▸ **Exercise details**: Within the following material, tally each line that contains the string "base". Give the tally only.
─── Data excerpts ───
(** The one step that writes [classes] binds the name to [_CLASS_INIT]. *)
Lemma bind_class_preserves class_name :
  preserves all_classes_at_CLASS_INIT (bind_class class_name _CLASS_INIT).
Proof.
  intros st Hst name l. simpl.
  destruct (decide (class_name = name)) as [->|Hne].
  - rewrite lookup_insert_eq. congruence.
  - rewrite lookup_insert_ne by done. apply Hst.
Qed.

Ltac preserve :=
  repeat first
    [ simple apply preserves_ret
    | simple apply preserves_raise
    | simple apply preserves_lift_result
    | simple apply update_class_preserves
    | simple apply update_method_preserves
    | simple apply class_of_preserves
    | simple apply subscript_preserves
    | simple apply class_known_preserves
    | simple apply bind_inheritance_preserves
    | simple apply attr_instance_of_preserves
    | simple apply target_name_preserves
    | simple apply bind_class_preserves
    | simple apply preserves_bind; [|intros ?]
    | simple apply preserves_when
    | simple apply preserves_for_each; intros ? ].

Lemma walk_preserves (e : expr) dict class_name :
  preserves all_classes_at_CLASS_INIT
    (_extract_used_attributes_recursive e dict class_name).
Proof.
  induction e as [name|repr|receiver attrname _|func args keywords _ IHargs]
    using expr_args_ind; simpl.
  - preserve.
  - preserve.
  - destruct (negb _); preserve.
  - apply preserves_bind.
    + clear -IHargs. induction IHargs as [|a rest Ha _ IH]; simpl.
      * preserve.
      * apply preserves_bind; [apply Ha | intros _; exact IH].
    + intros _. preserve.
Qed.

Lemma extract_self_attributes_preserves (n : stmt) dict class_name :
  preserves all_classes_at_CLASS_INIT
    (_extract_self_attributes n dict class_name).
Proof.
  destruct n; simpl; preserve.
  match goal with |- preserves _ (match ?t with _ => _ end) => destruct t end;
    preserve.
Qed.

Lemma extract_method_node_preserves dict class_name (s : stmt) :
  preserves all_classes_at_CLASS_INIT (extract_method_node dict class_name s).
Proof.
  unfold extract_method_node. apply preserves_bind; [|intros _].
  - destruct s; preserve. apply extract_self_attributes_preserves.
  - destruct s; preserve; apply walk_preserves.
Qed.

Lemma extract_methods_preserves (n : stmt) class_name :
  preserves all_classes_at_CLASS_INIT (_extract_methods n class_name).
Proof.
  destruct n; simpl; preserve; apply extract_method_node_preserves.
Qed.

Lemma extract_inheritance_preserves (base : expr) class_name :
  preserves all_classes_at_CLASS_INIT (_extract_inheritance base class_name).
Proof. destruct base; simpl; preserve. Qed.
───
▸ **Reply to the task**: 3